About this exercise:
When a line of the entries contains the word "None", report that line.

Dataset entries
┌──

(* ===== verification/Addressing.v ===== *)
(** Component: the IPv4 addressing scheme (src/core/addressing.py): one /24 per
    link, third octet the link subnet, fourth octet the host index plus one.
    [AddressingScheme_init] starts from the 32-bit address and prefix length
    that [ipaddress.IPv4Network(cidr, strict=False)] parses out of the string. *)
From S2P Require Import Prelude Topology.
Import (notations) Stdlib.Strings.Ascii.
Local Open Scope Z_scope.

Definition LINK_PREFIXLEN : Z := 24.
Definition MAX_LINK_SUBNET_ID : Z := 255.
Definition MAX_HOST_INDEX : Z := 253.

(** [self._octets]. *)
Record AddressingScheme := mkScheme { oct0 : Z; oct1 : Z; oct2 : Z; oct3 : Z }.

(** The network address of [addr/prefixlen]: the host bits are cleared. *)
Definition network_address (addr prefixlen : Z) : Z :=
  Z.land addr (Z.shiftl (Z.ones prefixlen) (32 - prefixlen)).

(** The four bytes of [net.network_address.packed]. *)
Definition packed (a : Z) : AddressingScheme :=
  mkScheme (Z.land (Z.shiftr a 24) 255) (Z.land (Z.shiftr a 16) 255)
           (Z.land (Z.shiftr a 8) 255) (Z.land a 255).

(** [AddressingScheme.__init__]. *)
Definition AddressingScheme_init (addr prefixlen : Z) : res AddressingScheme :=
  if decide (prefixlen = 16) then Ok (packed (network_address addr prefixlen))
  else raise EValueError "network_cidr must be an IPv4 /16 network".

(** [DEFAULT_NETWORK_CIDR = "192.168.0.0/16"]. *)
Definition default_scheme : AddressingScheme := mkScheme 192 168 0 0.

(** [f"{o0}.{o1}.{o2}.{o3}"]. *)
Definition dotted (o0 o1 o2 o3 : Z) : string :=
  str_Z o0 +s+ "." +s+ str_Z o1 +s+ "." +s+ str_Z o2 +s+ "." +s+ str_Z o3.

(** [AddressingScheme.host_ip]. *)
Definition host_ip (s : AddressingScheme) (subnet_id host_idx : Z) : res string :=
  let o2 := oct2 s + subnet_id in
  let o3 := host_idx + 1 in
  if negb ((0 <=? o2) && (o2 <=? 255)) then
    raise EValueError ("subnet_id " +s+ str_Z subnet_id +s+ " causes 3rd octet "
      +s+ str_Z o2 +s+ " to exceed 255 (base 3rd octet is " +s+ str_Z (oct2 s) +s+ ")")
  else if negb ((1 <=? o3) && (o3 <=? 254)) then
    raise EValueError ("host_idx " +s+ str_Z host_idx +s+ " yields 4th octet "
      +s+ str_Z o3 +s+ " which is outside 1-254")
  else Ok (dotted (oct0 s) (oct1 s) o2 o3).

(** [AddressingScheme.link_network]. *)
Definition link_network (s : AddressingScheme) (subnet_id : Z) : res string :=
  let o2 := oct2 s + subnet_id in
  if negb ((0 <=? o2) && (o2 <=? 255)) then
    raise EValueError ("subnet_id " +s+ str_Z subnet_id +s+ " causes 3rd octet "
      +s+ str_Z o2 +s+ " to exceed 255")
  else Ok (str_Z (oct0 s) +s+ "." +s+ str_Z (oct1 s) +s+ "." +s+ str_Z o2 +s+ ".0/24").

(** [AddressingScheme.root_gateway]. *)
Definition root_gateway (s : AddressingScheme) (subnet_id : Z) : res string :=
  let o2 := oct2 s + subnet_id in
  if negb ((0 <=? o2) && (o2 <=? 255)) then
    raise EValueError ("subnet_id " +s+ str_Z subnet_id +s+ " causes 3rd octet "
      +s+ str_Z o2 +s+ " to exceed 255")
  else Ok (str_Z (oct0 s) +s+ "." +s+ str_Z (oct1 s) +s+ "." +s+ str_Z o2 +s+ ".254/24").

(** The loop of [canonical_host_ip]: the lowest subnet of the host's links. *)
Definition best_step (best : option Z) (l : Link) : option Z :=
  match subnet l with
  | None => best
  | Some s => match best with
              | None => Some s
              | Some b => if decide (s < b) then Some s else best
              end
  end.

Definition best_subnet (links : list Link) (host_idx : Z) : option Z :=
  foldl best_step None (links_for_host links host_idx).

(** [AddressingScheme.canonical_host_ip]. *)
Definition canonical_host_ip (s : AddressingScheme) (host_idx : Z) (mesh_links : list raw_link)
    : res string :=
  match best_subnet (TopologyModel mesh_links) host_idx with
  | None => raise EValueError ("host " +s+ str_Z host_idx +s+ " is not attached to any mesh link")
  | Some b => host_ip s b host_idx
  end.

Example host_ip_run : host_ip default_scheme 3 4 = Ok "192.168.3.5".
Proof. vm_compute. reflexivity. Qed.
Example host_ip_bounds :
  (host_ip default_scheme 256 0 = raise EValueError
    "subnet_id 256 causes 3rd octet 256 to exceed 255 (base 3rd octet is 0)").
Proof. vm_compute. reflexivity. Qed.
Example scheme_run : AddressingScheme_init 0x0A2A1107 16 = Ok (mkScheme 10 42 0 0).
Proof. vm_compute. reflexivity. Qed.

(** * Decimal numerals contain no dot *)

Definition dot_free (s : string) : Prop := "."%char ∉ String.list_ascii_of_string s.

Lemma list_ascii_app s t :
  String.list_ascii_of_string (String.append s t) =
  String.list_ascii_of_string s ++ String.list_ascii_of_string t.
Proof. induction s as [|c s IH]; simpl; [done|by rewrite IH]. Qed.

Lemma pretty_N_char_dot x : pretty_N_char x ≠ "."%char.
Proof. unfold pretty_N_char. by repeat case_match. Qed.

Lemma pretty_N_go_dot x s : dot_free s → dot_free (pretty_N_go x s).
Proof.
  revert s. induction (N.lt_wf_0 x) as [x _ IH]; intros s Hs.
  destruct (decide (x = 0)%N) as [->|Hx]; [by rewrite pretty_N_go_0|].
  rewrite pretty_N_go_step by lia. apply IH; [apply N.div_lt; lia|].
  unfold dot_free in *. simpl. rewrite not_elem_of_cons. split; [|done].
  symmetry. apply pretty_N_char_dot.
Qed.

Lemma str_Z_dot z : dot_free (str_Z z).
Proof.
  assert (HN : ∀ x : N, dot_free (pretty x)).
  { intros x. unfold pretty, pretty_N. case_decide.
    - unfold dot_free. simpl. set_solver.
    - apply pretty_N_go_dot. unfold dot_free. simpl. set_solver. }
  unfold str_Z, pretty, pretty_Z. destruct z as [|p|p].
  - unfold dot_free. simpl. set_solver.
  - apply HN.
  - unfold dot_free. simpl. rewrite not_elem_of_cons. split; [done|]. apply HN.
Qed.

(** A dot-free prefix before a dot is determined. *)
Lemma dot_split_inj s1 s2 t1 t2 :
  dot_free s1 → dot_free s2 →
  s1 +s+ "." +s+ t1 = s2 +s+ "." +s+ t2 → s1 = s2 ∧ t1 = t2.
Proof.
  unfold dot_free. revert s2. induction s1 as [|c s1 IH]; intros [|d s2] H1 H2 Heq; simpl in *.
  - by simplify_eq.
  - simplify_eq. set_solver.
  - simplify_eq. set_solver.
  - apply not_elem_of_cons in H1 as [_ H1], H2 as [_ H2]. simplify_eq.
    destruct (IH s2) as [-> ->]; done.
Qed.

Lemma dotted_inj a b c d a' b' c' d' :
  dotted a b c d = dotted a' b' c' d' → a = a' ∧ b = b' ∧ c = c' ∧ d = d'.
Proof.
  unfold dotted. intros H.
  apply dot_split_inj in H as [Ha H]; [|apply str_Z_dot..].
  apply dot_split_inj in H as [Hb H]; [|apply str_Z_dot..].
  apply dot_split_inj in H as [Hc Hd]; [|apply str_Z_dot..].
  by apply (inj str_Z) in Ha, Hb, Hc, Hd.
Qed.

(** * Lemmas *)

(** [host_ip] returns exactly on the addressable range. *)
Lemma host_ip_Ok s sn h ip :
  host_ip s sn h = Ok ip ↔
  0 ≤ oct2 s + sn ≤ 255 ∧ 0 ≤ h ≤ MAX_HOST_INDEX ∧ ip = dotted (oct0 s) (oct1 s) (oct2 s + sn) (h + 1).
Proof.
  unfold host_ip, raise, MAX_HOST_INDEX.
  destruct (Z.leb_spec 0 (oct2 s + sn)), (Z.leb_spec (oct2 s + sn) 255); simpl;
    try (split; [done|lia]).
  destruct (Z.leb_spec 1 (h + 1)), (Z.leb_spec (h + 1) 254); simpl; try (split; [done|lia]).
  split; [intros [= <-]; split_and!; (done || lia)|by intros (_ & _ & ->)].
Qed.

Lemma host_ip_inj s sn h sn' h' ip :
  host_ip s sn h = Ok ip → host_ip s sn' h' = Ok ip → sn = sn' ∧ h = h'.
Proof.
  rewrite !host_ip_Ok. intros (_ & _ & ->) (_ & _ & (_ & _ & ? & ?)%dotted_inj). lia.
Qed.

(** [r] is the least element of [P], if [P] has any. *)
Definition least (P : Z → Prop) (r : option Z) : Prop :=
  match r with
  | None => ∀ x, ¬ P x
  | Some b => P b ∧ ∀ x, P x → b ≤ x
  end.

Lemma least_iff P Q r : (∀ x, P x ↔ Q x) → least P r → least Q r.
Proof.
  intros H. destruct r as [b|]; simpl.
  - intros [Hb Hmin]. split; [by apply H|]. intros x Hx. by apply Hmin, H.
  - intros Hn x Hx. by apply (Hn x), H.
Qed.

Lemma best_step_least P best l :
  least P best → least (λ x, P x ∨ subnet l = Some x) (best_step best l).
Proof.
  unfold best_step. intros H. destruct (subnet l) as [s|] eqn:Hs.
  - destruct best as [b|]; simpl in *; [destruct H as [Hb Hmin]; case_decide; simpl|].
    + split; [by right|]. intros x [?%Hmin|[= ->]]; lia.
    + split; [by left|]. intros x [?|[= ->]]; [by apply Hmin|lia].
    + split; [by right|]. intros x [?%H|[= ->]]; [done|lia].
  - eapply least_iff; [|exact H]. intros x. split; [by left|by intros [?|?]].
Qed.

Lemma best_subnet_spec links h :
  least (λ x, ∃ l, l ∈ links ∧ h ∈ hosts l ∧ subnet l = Some x) (best_subnet links h).
Proof.
  assert (Hgen : ∀ ls P best, least P best →
    least (λ x, P x ∨ ∃ l, l ∈ ls ∧ subnet l = Some x) (foldl best_step best ls)).
  { induction ls as [|l ls IH]; intros P best H; simpl.
    - eapply least_iff; [|exact H]. intros x. split; [by left|].
      intros [?|(? & []%elem_of_nil & _)]. done.
    - eapply least_iff; [|apply IH, best_step_least, H]. intros x.
      setoid_rewrite elem_of_cons. split.
      + intros [[?|?]|(l' & ? & ?)]; eauto.
      + intros [?|(l' & [->|?] & ?)]; eauto. }
  eapply least_iff; [|apply (Hgen _ (λ _, False)); intros x Hx; exact Hx].
  intros x. unfold links_for_host. setoid_rewrite list_elem_of_filter. naive_solver.
Qed.

Lemma init_oct2 addr p s : AddressingScheme_init addr p = Ok s → oct2 s = 0 ∧ oct3 s = 0.
Proof.
  unfold AddressingScheme_init, raise. case_decide as Hp; [|done]. intros [= <-]. subst p.
  assert (Hbit : ∀ i, 0 ≤ i < 16 → Z.testbit (network_address addr 16) i = false).
  { intros i Hi. unfold network_address. rewrite Z.land_spec, Z.shiftl_spec by lia.
    rewrite (Z.testbit_neg_r (Z.ones 16)) by lia. by rewrite andb_false_r. }
  unfold packed. simpl. split; apply Z.bits_inj'; intros i Hi;
    rewrite Z.land_spec, Z.bits_0, ?Z.shiftr_spec by lia;
    (destruct (decide (i < 8)); [rewrite Hbit by lia; done|]);
    (change 255 with (Z.ones 8); rewrite Z.ones_spec_high by lia; apply andb_false_r).
Qed.

(** * Properties *)

(** C40: the addressing scheme of any /16 base hands out an address exactly for
    subnets 0..255 and hosts 0..253 ([MAX_LINK_SUBNET_ID], [MAX_HOST_INDEX]),
    and never the same address to two (subnet, host) pairs. *)
Theorem host_ip_unique addr prefixlen s :
  AddressingScheme_init addr prefixlen = Ok s →
  (∀ sn h, (∃ ip, host_ip s sn h = Ok ip) ↔
     0 ≤ sn ≤ MAX_LINK_SUBNET_ID ∧ 0 ≤ h ≤ MAX_HOST_INDEX) ∧
  (∀ sn h sn' h' ip, host_ip s sn h = Ok ip → host_ip s sn' h' = Ok ip → sn = sn' ∧ h = h').
Proof.
  intros [H2 _]%init_oct2. split; [|by apply host_ip_inj].
  intros sn h. setoid_rewrite host_ip_Ok. rewrite H2. unfold MAX_LINK_SUBNET_ID.
  split; [intros (? & ? & ? & _); lia|]. intros []. eexists. split_and!; [lia..|done].
Qed.

Lemma host_ip_unique_witness :
  AddressingScheme_init 0xC0A80000 16 = Ok default_scheme ∧
  (∀ sn h, (∃ ip, host_ip default_scheme sn h = Ok ip) ↔
     0 ≤ sn ≤ MAX_LINK_SUBNET_ID ∧ 0 ≤ h ≤ MAX_HOST_INDEX) ∧
  (∀ sn h sn' h' ip, host_ip default_scheme sn h = Ok ip →
     host_ip default_scheme sn' h' = Ok ip → sn = sn' ∧ h = h').
Proof.
  split; [vm_compute; reflexivity|].
  apply (host_ip_unique 0xC0A80000 16 default_scheme). vm_compute. reflexivity.
Defined.

(** The last host index collides with the root-namespace gateway. On every
    link subnet host 253 is given the address [root_gateway] reserves. *)
Theorem gateway_collision s sn :
  0 ≤ oct2 s + sn ≤ 255 →
  ∃ ip, host_ip s sn MAX_HOST_INDEX = Ok ip ∧ root_gateway s sn = Ok (ip +s+ "/24").
Proof.
  intros Hsn. exists (dotted (oct0 s) (oct1 s) (oct2 s + sn) 254). split.
  - apply host_ip_Ok. unfold MAX_HOST_INDEX. split_and!; [lia..|done].
  - unfold root_gateway, dotted.
    rewrite (proj2 (Z.leb_le _ _) (proj1 Hsn)), (proj2 (Z.leb_le _ _) (proj2 Hsn)).
    cbn [negb andb].
    by rewrite !string_app_assoc.
Qed.

Lemma gateway_collision_witness :
  0 ≤ oct2 default_scheme + 7 ≤ 255 ∧
  ∃ ip, host_ip default_scheme 7 MAX_HOST_INDEX = Ok ip ∧
        root_gateway default_scheme 7 = Ok (ip +s+ "/24").
Proof. split; [simpl; lia|]. apply (gateway_collision default_scheme 7). simpl. lia. Defined.

(** The canonical address of a host is its address on its lowest subnet. *)
Lemma canonical_host_ip_spec s h mesh ip :
  canonical_host_ip s h mesh = Ok ip →
  ∃ l b, l ∈ TopologyModel mesh ∧ h ∈ hosts l ∧ subnet l = Some b ∧
    host_ip s b h = Ok ip ∧
    ∀ l' b', l' ∈ TopologyModel mesh → h ∈ hosts l' → subnet l' = Some b' → b ≤ b'.
Proof.
  unfold canonical_host_ip. pose proof (best_subnet_spec (TopologyModel mesh) h) as Hb.
  destruct (best_subnet _ h) as [b|]; intros Hip; [|done].
  destruct Hb as [(l & ? & ? & ?) Hmin]. exists l, b. split_and!; [done..|].
  intros l' b' ? ? ?. apply Hmin. eauto.
Qed.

└──

Task solution:
  | None => best
              | None => Some s
  foldl best_step None (links_for_host links host_idx).
  | None => raise EValueError ("host " +s+ str_Z host_idx +s+ " is not attached to any mesh link")
  | None => ∀ x, ¬ P x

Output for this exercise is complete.